There was no persona to fall back on. She couldn’t remember them. There was no part of her, real or fake to call upon and make herself not care. There was only duty and what she was supposed to do. It was the only way she was useful to anyone apparently, duty. It’s all she had, and she would serve. That’s what she signed up for. The three people that mattered the most to her had lied to her. She pulled the disk from the storage compartment of her PaDD and held it out to him. She worked hard to keep her voice very calm and professional. She worded her statements carefully. She wanted…she needed Kovan to know she was aware of the lie of omission. “A report you filed as an eye witness to the 2nd assassination attempt on Cmdr Alden was returned for being insufficient. They need a detailed account of the events to use as testimony to prosecute. Or you can opt to appear in person. Please return it as soon as possible.”

Rand

Oh no. Please, Kovan mentally begged, please anything but this. Curse this meager mortal existance. Kovan never wanted to lie to Rand. He fought against the commander’s decision to keep the truth from Rand. Kovan knew he could never lie to her face. Could not keep her from the truth. This outcome was ineveitable after all. Only a matter of time before the lie came to light and someone got hurt.
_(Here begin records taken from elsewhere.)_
(** Backwards and then forwards. *)
Lemma prev_next (l : list ptr) (p q : ptr) :
  NoDup l → p ∈ l → vis p = true →
  match fold_left (λ c i, if vis i then Some i else c) (before p l) None with
  | Some c => Some c
  | None => fold_left (λ c i, if vis i then Some i else c) (from p l) None
  end = Some q →
  match find vis (after q l) with Some c => Some c | None => find vis l end = Some p.
Proof.
  intros Hnd (l1 & l2 & -> & Hp1)%list_elem_of_split_l Hp.
  rewrite before_app, from_app by done.
  destruct (fold_left _ l1 None) as [c|] eqn:E1.
  - intros [= ->]. apply lastvis_Some_split in E1 as (l1a & l1b & -> & Hb & Hq).
    rewrite <- app_assoc in Hnd |- *. cbn in Hnd |- *.
    assert (q ∉ l1a) as Hq1.
    { apply NoDup_app in Hnd as (_ & Hq' & _). intros Hin. apply (Hq' q Hin). left. }
    rewrite after_app by done. rewrite find_app_hidden by done. cbn. by rewrite Hp.
  - apply lastvis_None_hidden in E1. cbn. rewrite Hp.
    rewrite (lastvis_init l2 (Some p)).
    destruct (fold_left _ l2 None) as [c|] eqn:E2.
    + intros [= ->]. apply lastvis_Some_split in E2 as (l2a & l2b & -> & Hb & Hq).
      replace (l1 ++ p :: l2a ++ q :: l2b) with ((l1 ++ p :: l2a) ++ q :: l2b) in *
        by (by rewrite <- app_assoc).
      assert (q ∉ l1 ++ p :: l2a) as Hq1.
      { apply NoDup_app in Hnd as (_ & Hq' & _). intros Hin. apply (Hq' q Hin). left. }
      rewrite after_app by done. rewrite find_hidden by done.
      rewrite <- app_assoc. rewrite find_app_hidden by done. cbn. by rewrite Hp.
    + apply lastvis_None_hidden in E2.
      intros [= <-]. rewrite after_app by done. rewrite find_hidden by done.
      rewrite find_app_hidden by done. cbn. by rewrite Hp.
Qed.

End Cycle.

Lemma before_from (p : ptr) (l : list ptr) : before p l ++ from p l = l.
Proof.
  induction l as [|q l IH]; [done|]. cbn. destruct (decide (q = p)); [done|].
  cbn. by rewrite IH.
Qed.

Lemma elem_of_after (p c : ptr) (l : list ptr) : c ∈ after p l → c ∈ l.
Proof.
  induction l as [|q l IH]; [done|]. cbn. destruct (decide (q = p)).
  - intros ?. by right.
  - intros ?. right. auto.
Qed.

Lemma focusstack_cycled (arg : Z) (s : WM) (p : ptr) :
  sel s = Some p →
  focusstack arg s
  = match cycled arg s p with
    | Some c => restack (Some c) CliRaise (focus (Some c) s)
    | None => s
    end.
Proof. intros Hsel. unfold focusstack. rewrite Hsel. reflexivity. Qed.

(** The client moved to is a visible client of the list. *)
Lemma cycled_visible (arg : Z) (s : WM) (p c : ptr) :
  cycled arg s p = Some c → c ∈ clients s ∧ ISVISIBLE s c = true.
Proof.
  unfold cycled, lastvisible. destruct (0 <? arg).
  - destruct (find _ (after p (clients s))) as [c'|] eqn:E.
    + intros [= ->]. apply find_some in E as [Hin Hvis]. split; [|done].
      eapply elem_of_after. by apply list_elem_of_In.
    + intros [Hin Hvis]%find_some. split; [by apply list_elem_of_In|done].
  - assert (∀ l, fold_left (λ c i, if ISVISIBLE s i then Some i else c) l None = Some c →
                 c ∈ l ∧ ISVISIBLE s c = true) as Hl.
    { intros l (l1 & l2 & -> & _ & Hc)%lastvis_Some_split. split; [|done].
      apply elem_of_app. right. left. }
    destruct (fold_left _ (before p (clients s)) None) as [c'|] eqn:E.
    + intros [= ->]. apply Hl in E as [Hin Hvis]. split; [|done].
      rewrite <- (before_from p (clients s)). apply elem_of_app. by left.
    + intros [Hin Hvis]%Hl. split; [|done].
      rewrite <- (before_from p (clients s)). apply elem_of_app. by right.
Qed.

(** No client is moved to only when no client of the list is visible. *)
Lemma cycled_None (arg : Z) (s : WM) (p : ptr) :
  cycled arg s p = None → Forall (λ q, ISVISIBLE s q = false) (clients s).
Proof.
  unfold cycled, lastvisible. destruct (0 <? arg).
  - destruct (find _ (after p (clients s))); [done|]. apply find_None_hidden.
  - destruct (fold_left _ (before p (clients s)) None) eqn:E1; [done|].
    intros E2. apply lastvis_None_hidden in E1, E2.
    rewrite <- (before_from p (clients s)). by apply Forall_app.
Qed.

Lemma sel_focus_raise (c : ptr) (s : WM) :
  ISVISIBLE s c = true →
  sel (restack (Some c) CliRaise (focus (Some c) s)) = Some c.
Proof. intros Hvis. rewrite sel_raise, sel_focus. by rewrite Hvis. Qed.

(** X5. [focusstack] moves the selection to a visible client of the list
    and raises it, changing no client; it changes nothing at all when no
    client of the list is visible. (Some client is selected, and it is
    a cell of the list.) *)
Theorem focusstack_selects (arg : Z) (s : WM) (p : ptr) :
  sel s = Some p →
  p ∈ clients s →
  let s' := focusstack arg s in
  (Forall (λ q, ISVISIBLE s q = false) (clients s) → s' = s)
  ∧ (Exists (λ q, ISVISIBLE s q = true) (clients s) →
     ∃ c, c ∈ clients s ∧ ISVISIBLE s c = true
          ∧ sel s' = Some c ∧ raised s' = Some c
          ∧ ∀ q, deref s' q = deref s q).
Proof.
  intros Hsel Hp. cbv zeta. rewrite (focusstack_cycled arg s p Hsel).
  destruct (cycled arg s p) as [c|] eqn:Ec.
  - apply cycled_visible in Ec as [Hin Hvis]. split.
    + intros Hall. rewrite Forall_forall in Hall. specialize (Hall c Hin). congruence.
    + intros _. exists c. split; [done|]. split; [done|].
      split; [by apply sel_focus_raise|]. split; [apply raised_raise|].
      intros q. by rewrite deref_restack, deref_focus.
  - split; [done|]. intros Hex. apply cycled_None in Ec.
    apply Exists_exists in Hex as (q & Hq & Hvis).
    rewrite Forall_forall in Ec. specialize (Ec q Hq). congruence.
Qed.

Lemma focusstack_selects_witness :
  sel (focusstack 1 Scenario.tiled3) = Some Scenario.B
  ∧ sel (focusstack (-1) Scenario.tiled3) = Some Scenario.A.
Proof.
  assert (sel Scenario.tiled3 = Some Scenario.C) as Hsel by (vm_compute; reflexivity).
  assert (Scenario.C ∈ clients Scenario.tiled3) as Hin
    by (apply (bool_decide_unpack _); vm_compute; exact I).
  assert (Exists (λ q, ISVISIBLE Scenario.tiled3 q = true) (clients Scenario.tiled3))
    as Hex by (apply (bool_decide_unpack _); vm_compute; exact I).
  destruct (focusstack_selects 1 Scenario.tiled3 Scenario.C Hsel Hin) as [_ H1].
  destruct (H1 Hex) as (c & _ & _ & _ & _ & _).
  split; vm_compute; reflexivity.
Defined.

Lemma clients_settled (s : WM) : settled s → lifted s = clients s.
Proof.
  unfold settled, lifted. destruct (pinned s) as [p|]; [|done].
  intros [->|Hhead]; [done|]. destruct (Client.isfloating (deref s p)); [|done].
  destruct (clients s) as [|q l]; [done|]. injection Hhead as ->.
  by rewrite unlink_head.
Qed.

Lemma clients_raise (c : option ptr) (s : WM) :
  clients (restack c CliRaise s) = lifted s.
Proof. unfold restack. by rewrite clients_stackwindows. Qed.

Lemma lifted_focus (c : option ptr) (s : WM) : settled s → lifted (focus c s) = clients s.
Proof.
  intros Hs. unfold lifted.
  assert (pinned (focus c s) = pinned s) as -> by (unfold focus; by rewrite pinned_stackwindows).
  rewrite clients_focus. fold (lifted s). rewrite (clients_settled s Hs).
  destruct (pinned s) as [p|] eqn:Ep; [|done].
  rewrite deref_focus. destruct (Client.isfloating (deref s p)) eqn:Ef; [|done].
  unfold settled in Hs. rewrite Ep in Hs. destruct Hs as [Hs|Hs]; [congruence|].
  destruct (clients s) as [|q l]; [done|]. injection Hs as ->. by rewrite unlink_head.
Qed.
“Rand. . .” Kovan frowned at the tools still in his hands. An apology lingered on his tongue but Kovan never learned how to say those words. Instead he said, “I wanted to tell you.” But wasn’t that far more pathetic of statement. What did it matter now? Kovan tried again, “Alden argued that it was in your best interest. He didn’t want to cause you undue stress. . . I shouldn’t have listened.”

The data chip felt heavy when he took it. “I’ll. . . I’ll get this back to you.” Kovan said, “As soon as possible.”